I have pasted below a Question and Answer article which appeared in The San Francisco Chronicle a few weeks ago (but which originally appeared in 2006 since the author Robert Bruss was on vacation). This Q&A helps to explain that an agreement to submit a dispute to binding arbitration does involve waiving the parties' right to a court trial but that submitting a dispute to mediation (an entirely different process as detailed here and here) does not waive any such rights to a court trial or even to arbitration of the dispute. Read on...

By Robert Bruss, The San Francisco Chronicle
Q: In a recent article, you said it is not wise to sign a binding arbitration clause in a real estate sales contract. But I am confused how a person can agree in the contract to mediation of disputes, as you suggest, but not agree to binding arbitration if a dispute later arises. What alternative do you suggest to expensive court action?

A: A buyer or seller cannot be required in a real estate contract to agree in advance to binding arbitration, giving up their constitutional right to a jury trial, right to appeal, and court rules of evidence, without initialing or signing an arbitration clause in the sales agreement.

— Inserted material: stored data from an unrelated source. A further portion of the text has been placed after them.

(* ===== verification/Process.v ===== *)
(** * Packet processing ([process.rs])

    [Relay] is the state behind the listener: the long-term key, the replay
    cache, the rate limiter and the delay scheduler.  [Relay::process] decides
    what happens to one packet.  The model follows its early returns in order;
    the two readings of the monotonic clock it makes are arguments. *)

From S2P Require Import Prelude F64 Rand Gotham Fs.
From S2P Require Delay RateLimit Replay ReplayPersist.

Inductive DropReason : Type :=
| BadMac
| Replay
| Malformed
| PolicyDenied
| RateLimited.

#[global] Instance DropReason_eq_dec : EqDecision DropReason.
Proof. solve_decision. Defined.

Inductive ProcessOutcome : Type :=
| Drop (reason : DropReason)
| Forward (next_addr : SocketAddrV4) (next_node_id : list byte) (delay : Z)
    (via_rendezvous : bool) (packet : list byte)
| DeliverLocal (delay : Z) (payload : list byte).

Definition is_drop (o : ProcessOutcome) : bool :=
  match o with Drop _ => true | _ => false end.

Record Relay : Type := mkRelay {
  replay_cache : Replay.ReplayCache;
  scheduler : Delay.PoissonScheduler;
  rate_limiter : RateLimit.RateLimiter;
  accept_header_v2 : bool;
  v2_accepted : Z;
  replay_path : option string;
  identity_sk : list byte;
}.

(** [Relay::new]; [t1] and [t2] are the clock readings of the rate limiter. *)
Definition new (sk : list byte) (replay_max_size : nat) (replay_ttl mean_delay_micros t1 t2 : Z)
  : Relay :=
  mkRelay (Replay.new replay_max_size replay_ttl) (Delay.new mean_delay_micros)
    (RateLimit.unlimited t1 t2) true 0 None sk.

Definition with_cache (r : Relay) (c : Replay.ReplayCache) : Relay :=
  mkRelay c (scheduler r) (rate_limiter r) (accept_header_v2 r) (v2_accepted r)
    (replay_path r) (identity_sk r).

Definition with_limiter (r : Relay) (l : RateLimit.RateLimiter) : Relay :=
  mkRelay (replay_cache r) (scheduler r) l (accept_header_v2 r) (v2_accepted r)
    (replay_path r) (identity_sk r).

Definition with_v2_accepted (r : Relay) (n : Z) : Relay :=
  mkRelay (replay_cache r) (scheduler r) (rate_limiter r) (accept_header_v2 r) n
    (replay_path r) (identity_sk r).

Definition strict_header_v3 (r : Relay) : Relay :=
  mkRelay (replay_cache r) (scheduler r) (rate_limiter r) false (v2_accepted r)
    (replay_path r) (identity_sk r).

Definition with_rate_limit (r : Relay) (max_pps : f64) (max_bytes_per_day t1 t2 : Z) : Relay :=
  with_limiter r (RateLimit.new max_pps max_bytes_per_day t1 t2).

Definition replay_cache_len (r : Relay) : nat := Replay.len (replay_cache r).

Section persistence.
Context `{!Platform}.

But many printed real estate sales contracts include mediation of disputes clauses, which do not require signing by the parties. However, mediation does not forfeit any legal rights, as does binding arbitration. If a party does not want to mediate disputes, which might arise, he can just cross out the printed mediation contract clause.

As I have often said, agreeing in a real estate contract to mediate future disputes is a good idea. It often saves costs, compared with court litigation, and mediation usually succeeds or fails within a day or two.

However, I recommend buyers and sellers not forfeit their legal rights by agreeing in advance to binding arbitration of future conflicts that might arise. If a dispute later arises, such as a home buyer discovers a serious defect that the seller allegedly failed to disclose, after the buyer sues the seller and mediation doesn't work, then the parties can agree to binding arbitration rather than a court trial.